Por Ricardo
Lima
A crise
econômica e politica que tomou conta do país significou a quebra de um bloco
histórico que se ergueu desde 2003 com a ascensão do Partido dos
Trabalhadores a presidência. Agora o que temos diante de nós é a
emergência de um novo período histórico, mas que carrega traços de períodos
históricos anteriores.
Os últimos
treze anos da república brasileira foram baseados no chamado
neodesenvolvimentismo, com uma presença mais protagonista do estado na economia
através do financiamento dos chamados campeões nacionais e numa relação obscura
entre líderes governamentais e grandes empreiteiras, cujas relações com o
estado remontam a década 1950 maior destaque para politicas de assistência
social, atenção especial para o agronegócio por meio da defesa da exportação de
commodities; ênfase em grandes obras de infraestrutura e a reatualização da
ideologia do Grande Brasil; tentativa de criar um polo alternativo de
poder, claramente terceiro mundista, na politica externa através da valorização
dos BRICS; cooptação de líderes de movimentos sociais para a máquina do estado
com o objetivo de arrefecer as mobilizações por direitos sociais objetivando
criar a paz social necessária para investimentos externos; e, por último, e não
menos importante, a Politica da Grande Conciliação, onde o governo
federal, apoiando-se no grande desenvolvimento capitalista, conseguia, por
assim dizer, equilibrar relativamente os antagonismos, num país
de cinquenta milhões de miseráveis, ao conseguir incorporar parte deles na
esfera do consumo à revelia de questões como a reforma agrária e a questão das
populações tradicionais.
Mas vivemos na
época do capitalismo mundial e qualquer equilíbrio ou conciliação tende a ser
transitório.
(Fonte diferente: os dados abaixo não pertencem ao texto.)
Record timer_entry {CB : Type} := Entry {
  callback : option CB;      (** NULL when not on the wheel *)
  expire_slot : Z;           (** uint16_t *)
  timeout : Z                (** uint16_t *)
}.
Arguments timer_entry CB : clear implicits.
Arguments Entry {CB} _ _ _.
#[export] Instance eta_entry CB : Eta (timer_entry CB) :=
  fun n => Entry (callback n) (expire_slot n) (timeout n).

(** The wheel and the entries it can hold.  A slot that is absent from [slots] is
    an empty list. *)
Record timer_wheel {E CB : Type} `{Countable E} := Wheel {
  slots : gmap Z (list E);
  count : Z;
  current : Z;
  entries : gmap E (timer_entry CB)
}.
Arguments timer_wheel E CB {_ _}.
Arguments Wheel {E CB _ _} _ _ _ _.
#[export] Instance eta_wheel E CB `{Countable E} : Eta (timer_wheel E CB) :=
  fun w => Wheel (slots w) (count w) (current w) (entries w).

Section wheel.
Context {E CB : Type} `{Countable E}.
Implicit Types (w : timer_wheel E CB) (n : E) (now : Z).

Definition entry_zero : timer_entry CB := Entry None 0 0.
Definition entry w n : timer_entry CB := default entry_zero (entries w !! n).
Definition entry_upd (f : timer_entry CB -> timer_entry CB) n w : timer_wheel E CB :=
  w <| entries ::= <[n := f (entry w n)]> |>.

Definition slot w (k : Z) : list E := default [] (slots w !! k).

(** cds_list_add_tail(&n->link, &w->slots[k]) and cds_list_del(&n->link) *)
Definition link_tail (k : Z) n w : timer_wheel E CB :=
  w <| slots ::= <[k := slot w k ++ [n]]> |>.
Definition unlink n w : timer_wheel E CB :=
  w <| slots ::= fmap (filter (fun m => m <> n)) |>.

Definition timer_wheel_init w : timer_wheel E CB :=
  w <| slots := ∅ |> <| current := 0 |> <| count := 0 |>.

Definition timer_wheel_start w now : timer_wheel E CB := w <| current := now |>.
Definition timer_wheel_started w : bool := 0 <? current w.

Definition timer_wheel_entry_init w n : timer_wheel E CB :=
  entry_upd (fun e => e <| expire_slot := u16 (-1) |> <| callback := None |>) n w.

Definition timer_wheel_entry_insert w n now : timer_wheel E CB :=
  let expire_at := u32 (now + timeout (entry w n)) in
  let k := u16 (expire_at mod MAX_TIMER_SLOTS) in
  let w := entry_upd (fun e => e <| expire_slot := k |>) n w in
  (link_tail k n w) <| count ::= fun c => u32 (c + 1) |>.

Definition timer_wheel_entry_remove w n : timer_wheel E CB :=
  let w := (unlink n w) <| count ::= fun c => u32 (c - 1) |> in
  entry_upd (fun e => e <| callback := None |>) n w.

Definition timer_wheel_entry_refresh w n now : timer_wheel E CB :=
  let fn := callback (entry w n) in
  let w := timer_wheel_entry_remove w n in
  let w := entry_upd (fun e => e <| callback := fn |>) n w in
  timer_wheel_entry_insert w n now.

Definition timer_wheel_entry_start w n (cb : CB) (tmo now : Z) : timer_wheel E CB :=
  let tmo := if MAX_TIMER_SLOTS <=? tmo then 0 else tmo in
  let w := entry_upd (fun e => e <| callback := Some cb |> <| timeout := tmo |>) n w in
  timer_wheel_entry_insert w n now.

Definition timer_wheel_entry_set_callback w n (cb : CB) : timer_wheel E CB :=
  entry_upd (fun e => e <| callback := Some cb |>) n w.

Definition timer_wheel_entry_set_timeout w n (tmo : Z) : timer_wheel E CB :=
  if MAX_TIMER_SLOTS <=? tmo then w else entry_upd (fun e => e <| timeout := tmo |>) n w.

Definition timer_wheel_entry_is_active w n : bool :=
  match callback (entry w n) with Some _ => true | None => false end.

Definition get_expire_at (e : timer_entry CB) now : Z :=
  let s := u16 (now mod MAX_TIMER_SLOTS) in
  if (match callback e with None => true | _ => false end) || (s <=? expire_slot e)
  then u32 (now + expire_slot e - s)
  else u32 (now + expire_slot e + MAX_TIMER_SLOTS - s).

Definition timer_wheel_entry_get_idle (e : timer_entry CB) now : Z :=
  u16 (now - (get_expire_at e now - timeout e)).
Definition timer_wheel_entry_get_life (e : timer_entry CB) now : Z :=
  u16 (get_expire_at e now - now).
End wheel.

(** What [timer_wheel_roll] needs of the thread it runs in: where the wheel is,
    and what each callback does. *)
Class TimerWorld (W E CB : Type) `{Countable E} := {
  wheel : W -> timer_wheel E CB;
  wheel_upd : (timer_wheel E CB -> timer_wheel E CB) -> W -> W;
  run_callback : CB -> E -> W -> W;
  wheel_wheel_upd f w : wheel (wheel_upd f w) = f (wheel w)
}.

Section roll.
Context {W E CB : Type} `{Countable E} `{!TimerWorld W E CB}.
Implicit Types (w : W).

(** `while (!cds_list_empty(head)) { ... }` on slot [k].  [None]: out of fuel, or
    a NULL callback would be called. *)
Fixpoint drain_slot (fuel : nat) (k : Z) w (cnt : Z) : option (W * Z) :=
  match slot (wheel w) k with
  | [] => Some (w, cnt)
  | itr :: _ =>
      match fuel with
      | O => None
      | S fuel =>
          match callback (entry (wheel w) itr) with
          | None => None
          | Some fn =>
              let w := wheel_upd (fun t => timer_wheel_entry_remove t itr) w in
              let w := run_callback fn itr w in
              drain_slot fuel k w (u32 (cnt + 1))
          end
      end
  end.

(** `for (s = w->current; s < m; s ++)`; [n] bounds the iterations. *)
Fixpoint roll_slots (n fuel : nat) (s m : Z) w (cnt : Z) : option (W * Z) :=
  match n with
  | O => Some (w, cnt)
  | S n =>
      if s <? m then
        match drain_slot fuel (s mod MAX_TIMER_SLOTS) w cnt with
        | None => None
        | Some (w, cnt) => roll_slots n fuel (u32 (s + 1)) m w cnt
        end
      else Some (w, cnt)
  end.

Definition timer_wheel_roll (fuel : nat) (now : Z) w : option (W * Z) :=
  let cur := current (wheel w) in
  if now <? cur then Some (w, 0)
  else
    let m := Z.min now (u32 (cur + MAX_TIMER_SLOTS)) in
    match roll_slots (Z.to_nat (m - cur)) fuel cur m w 0 with
    | None => None
    | Some (w, cnt) => Some (wheel_upd (fun t => t <| current := now |>) w, cnt)
    end.
End roll.

(** ** The abstract wheel: absolute deadlines *)

Section deadlines.
Context {E CB : Type} `{Countable E}.
Implicit Types (w : timer_wheel E CB) (dl : gmap E Z) (n : E) (c now D : Z).

(** [inv c w dl]: the entries on the wheel are those of [dl], each in the slot
    of its deadline, and all deadlines lie in the 3600 seconds from [c] on. *)
Record inv c w dl : Prop := {
  inv_base : 0 <= c;
  inv_entry n D : dl !! n = Some D ->
    c <= D < c + MAX_TIMER_SLOTS /\
    expire_slot (entry w n) = D mod MAX_TIMER_SLOTS /\
    callback (entry w n) <> None /\
    n ∈ slot w (D mod MAX_TIMER_SLOTS);
  inv_slot k n : n ∈ slot w k -> exists D, dl !! n = Some D /\ k = D mod MAX_TIMER_SLOTS;
  inv_nodup k : NoDup (slot w k);
  inv_count : count w = u32 (Z.of_nat (size dl))
}.

Lemma slot_link_tail k n w k' :
  slot (link_tail k n w) k' = if decide (k = k') then slot w k ++ [n] else slot w k'.
Proof.
  unfold slot, link_tail. simpl. rewrite lookup_insert. by case_decide.
Qed.

Lemma slot_unlink n w k : slot (unlink n w) k = filter (fun m => m <> n) (slot w k).
Proof. unfold slot, unlink. simpl. rewrite lookup_fmap. by destruct (slots w !! k). Qed.

Lemma slot_entry_upd f n w k : slot (entry_upd f n w) k = slot w k.
Proof. done. Qed.

Lemma entry_entry_upd f n w n' :
  entry (entry_upd f n w) n' = if decide (n = n') then f (entry w n) else entry w n'.
Proof.
  unfold entry at 1, entry_upd. simpl. rewrite lookup_insert. by case_decide.
Qed.

Lemma slot_remove w n k :
  slot (timer_wheel_entry_remove w n) k = filter (fun m => m <> n) (slot w k).
Proof. apply (slot_unlink n w k). Qed.

Lemma entry_remove w n n' :
  entry (timer_wheel_entry_remove w n) n' =
  if decide (n = n') then (entry w n) <| callback := None |> else entry w n'.
Proof. unfold timer_wheel_entry_remove. rewrite entry_entry_upd. done. Qed.

Lemma slot_insert w n now k :
  let k0 := u16 (u32 (now + timeout (entry w n)) mod MAX_TIMER_SLOTS) in
  slot (timer_wheel_entry_insert w n now) k = if decide (k0 = k) then slot w k0 ++ [n] else slot w k.
Proof. intros k0. exact (slot_link_tail k0 n (entry_upd (set expire_slot (fun _ => k0)) n w) k). Qed.

Lemma entry_insert w n now n' :
  let k0 := u16 (u32 (now + timeout (entry w n)) mod MAX_TIMER_SLOTS) in
  entry (timer_wheel_entry_insert w n now) n' =
  if decide (n = n') then (entry w n) <| expire_slot := k0 |> else entry w n'.
Proof. intros k0. apply (entry_entry_upd (fun e => e <| expire_slot := k0 |>) n w n'). Qed.

Lemma insert_slot_of w n now :
  0 <= now -> 0 <= timeout (entry w n) -> now + timeout (entry w n) < 2 ^ 32 ->
  u16 (u32 (now + timeout (entry w n)) mod MAX_TIMER_SLOTS) =
  (now + timeout (entry w n)) mod MAX_TIMER_SLOTS.
Proof.
  intros. rewrite u32_id by (unfold is_u32; lia). apply u16_id.
  pose proof (Z.mod_pos_bound (now + timeout (entry w n)) MAX_TIMER_SLOTS).
  unfold is_u16, MAX_TIMER_SLOTS in *. lia.
Qed.
Lemma destroy_loop_spec fuel t c p sr freed :
  repr (nodes t) NULL ARM_MIDDLE (plug c (Node Leaf p sr)) ->
  NoDup (inorder (plug c (Node Leaf p sr))) -> cleared c ->
  (length (inorder (plug c (Node Leaf p sr))) < fuel)%nat ->
  exists t' l, destroy_loop fuel t p freed = Some (t', freed ++ l) /\
    l ≡ₚ inorder (plug c (Node Leaf p sr)).
Proof.
  revert t c p sr freed. induction fuel as [|fuel IH]; intros t c p sr freed R N Hc Hf; [lia|].
  cbn [destroy_loop]. pose proof R as R'. apply repr_plug in R' as [_ (Hp & _)].
  rewrite (proj2 (Z.eqb_neq p NULL)) by done.
  destruct (descend_spec (walk_fuel t) t c p sr R N Hc) as (d & q & -> & Eq & Hd).
  { pose proof (repr_size _ _ _ _ R N) as Hs. rewrite plug_perm in Hs. simpl in Hs.
    rewrite !length_app in Hs. unfold walk_fuel. lia. }
  rewrite <- Eq in *. clear c p sr Hc Hp Eq. pose proof R as R'.
  apply repr_plug in R' as [C (Hq & Hh & _)]. cbn [mbind option_bind]. rewrite Hh.
  cbn [mbind option_bind link_parent].
  destruct (nodup_parts _ _ _ _ N) as (_ & _ & Nc & _ & _ & Hoc & _).
  rewrite plug_perm in Hf. cbn [inorder app length] in Hf.
  destruct d as [|f d].
  { simpl. exists (t <| nodes ::= delete q |>), [q]. by destruct fuel. }
  pose proof (crepr_parent _ _ _ C ltac:(done)) as Hpn.
  rewrite (proj2 (Z.eqb_neq (ctx_parent (f :: d)) NULL)) by done.
  assert (Hstep : exists y, nodes t !! ctx_parent (f :: d) = Some y /\
            (if link_left y =? q then ARM_LEFT else ARM_RIGHT) = ctx_arm (f :: d)).
  { destruct f as [n r|l n]; simpl in C |- *; destruct C as (_ & Hn & _); rewrite Hn; eexists;
      (split; [done|]); cbn [link_left].
    - cbn [root_of]. by rewrite Z.eqb_refl.
    - apply Forall_cons in Hd as [-> _]. cbn [root_of].
      by rewrite (proj2 (Z.eqb_neq NULL q)) by (by apply not_eq_sym). }
  destruct Hstep as (y & Hy & Harm). rewrite Hy. cbn [mbind option_bind]. rewrite Harm.
  pose proof (store_hang t (f :: d) q NULL C) as Hst. cbn [store pp_of] in Hst. rewrite Hst.
  cbn [mbind option_bind].
  set (t1 := (hang NULL (f :: d) t) <| nodes ::= delete q |>).
  assert (R1 : repr (nodes t1) NULL ARM_MIDDLE (plug (f :: d) Leaf)).
  { apply repr_plug. split; [|done].
    eapply crepr_ext; [|eapply rehang_crepr; [exact C|exact Nc]].
    intros x Hx. rewrite <- nodes_hang. simpl. rewrite lookup_delete_ne; [done|].
    intros ->. by apply Hoc. }
  assert (Hs : exists r, plug (f :: d) Leaf = plug d (Node Leaf (ctx_parent (f :: d)) r)).
  { destruct f as [n r|l n]; simpl; [by exists r|]. apply Forall_cons in Hd as [-> _]. by exists Leaf. }
  destruct Hs as [r Hs].
  assert (Hperm : inorder (plug d (Node Leaf (ctx_parent (f :: d)) r)) = cl (f :: d) ++ cr (f :: d)).
  { rewrite <- Hs. apply (inorder_plug (f :: d) Leaf). }
  rewrite Hs in R1.
  destruct (IH t1 d (ctx_parent (f :: d)) r (freed ++ [q]) R1) as (t' & l & -> & Hl).
  - by rewrite Hperm.
  - by apply Forall_cons in Hd as [_ ?].
  - rewrite Hperm. lia.
  - exists t', (q :: l). rewrite <- app_assoc. split; [done|].
    by rewrite Hl, Hperm, plug_perm.
Qed.
Lemma flush_loop_sound dead live fuel m b a s freed :
  ainv m b a (dead ++ live) -> 0 <= s < 2 ^ 31 -> Forall (ended m b s) dead ->
  (forall y, head live = Some y -> ~ ended m b s y) -> (length dead <= fuel)%nat ->
  exists a', flush_loop fuel m a (default NULL (head (dead ++ live))) (u32 (b + s)) freed =
    Some (a', freed ++ dead) /\ ainv m b a' live.
Proof.
  revert fuel a freed. induction dead as [|x dead IH]; intros fuel a freed I Hs Hd Hl Hf; simpl in *.
  - rewrite app_nil_r. destruct live as [|y live]; simpl; [exists a; by destruct fuel|].
    destruct (ainv_lookup _ _ _ _ y I) as (c & Hy & Oc); [set_solver|].
    pose proof (ainv_pos _ _ _ _ y I ltac:(set_solver)) as Hnn.
    specialize (Hl y eq_refl). exists a. split; [|done].
    destruct fuel; cbn [flush_loop]; rewrite (proj2 (Z.eqb_neq y NULL)) by done;
      rewrite (ot_next_rep _ [] y live (ai_rep _ _ _ _ I)); cbn [mbind option_bind]; rewrite Hy;
      cbn [mbind option_bind]; pose proof (off_range _ _ Oc) as Ho; destruct Oc;
      rewrite (stop_end b c) by done; unfold stop in *;
      rewrite u32_lte_near by (unfold near; lia);
      destruct (Z.leb_spec (b + (off b c + len c)) (b + s)) as [Hle|]; try done;
      exfalso; apply Hl; exists c; (split; [done|unfold stop; lia]).
  - apply Forall_cons in Hd as [(c & Hx & Hst) Hd].
    destruct (ainv_lookup _ _ _ _ x I) as (c' & Hx' & Oc); [set_solver|]. simplify_eq.
    pose proof (ainv_pos _ _ _ _ x I ltac:(set_solver)) as Hnn.
    destruct fuel as [|fuel]; [lia|]. cbn [flush_loop].
    rewrite (proj2 (Z.eqb_neq x NULL)) by done.
    rewrite (ot_next_rep _ [] x (dead ++ live) (ai_rep _ _ _ _ I)). cbn [mbind option_bind].
    rewrite Hx. cbn [mbind option_bind]. pose proof (off_range _ _ Oc).
    rewrite (stop_end b c) by apply Oc.
    rewrite u32_lte_near by (unfold near; pose proof (ck_stop _ _ Oc); pose proof (ck_len _ _ Oc); unfold stop in *; lia).
    rewrite (proj2 (Z.leb_le (b + stop b c) (b + s))) by lia.
    destruct (asm_remove_sound m b a [] x (dead ++ live) I) as (a1 & -> & I1).
    cbn [mbind option_bind].
    destruct (IH fuel a1 (freed ++ [x]) I1) as (a' & -> & ?); try done; [lia|].
    exists a'. by rewrite <- app_assoc.
Qed.

(** *** The assembly range *)

Definition stop_at m b x : Z := from_option (stop b) 0 (m !! x).

(** [tot] bytes from [f] on cover all of [seg]. *)
Definition covers m b f tot seg : Prop := Forall (fun x => stop_at m b x - off_at m b f <= tot) seg.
As contradições da nossa democracia liberal, sempre assediada pelo
poder econômico e cada vez mais distantes do cidadão comum, refém das elites
locais e do Grande Capital, alcançaram níveis que esgotaram, para o bem e para
o mal, o subsistema político; a política de exportação de commodities, por sua
vez, apresentou seu esgotamento, deixando as taxas de exportações claramente
comprometidas; os altos índices de corrupção que eram trazidos a tona, numa
época em que os valores da ética e da transparência se tornam quase um senso
comum na subjetividade coletiva brasileira, terminaram por cavar o túmulo da Nova
República.
Em outras
palavras, os processos de desencaixe criados pela Modernidade Mundo fraturaram
as estruturas de uma sociedade anômica, levando-a a um impasse entre dois
caminhos: a conciliação pelo alto ou reformas de base vindas de baixo para
cima.
Seguindo a
tradição conciliatória entre grupos majoritários e nossa vocação para nos
apegarmos a modelos tradicionais e superados, acabamos optando pela primeira
opção.
Apesar de
estarmos no início de um novo velho período, é possível traçar
algumas linhas, ainda que de caráter impressionista, das suas
principais características, conforme já disse o cientista político Christian
Edward Cyril Lynch. Entre as principais está o esfacelamento da velha
esquerda, que passará a adotar uma postura defensiva por anos ao perder continuamente a
luta pelo domínio da narrativa dos caminhos do Brasil. Hegemonia politica
da centro-direita, repartida principalmente entre os chamados liberais
conservadores. Declínio do nacional desenvolvimentismo; o Estado
Nacional tenderá a passar sua tarefa de árbitro social para o Mercado. Também
espera-se o esvaziamento de pautas relacionadas aos direitos humanos e às minorias,
com o desvio de recursos antes direcionados para a assistência e
desenvolvimento social para politicas de segurança de caráter claramente
repressivo; o objetivo disso é combater manifestações populares contra
medidas de economia politica do Novo Velho Governo e conceder a paz social
necessária à reprodução dos investimentos externos, que terão menos
regulação. Emergência de um parlamentarismo disfarçado, algo que já acontecia desde a
vitória de Eduardo Cunha para presidência da Câmara em 2014, com uma
maior força do parlamento sobre o executivo, significando que cada medida
urgida pelo pseudo-presidente Michel Temer acarretará em cada
vez mais cargos e emendas negociadas com a base parlamentar.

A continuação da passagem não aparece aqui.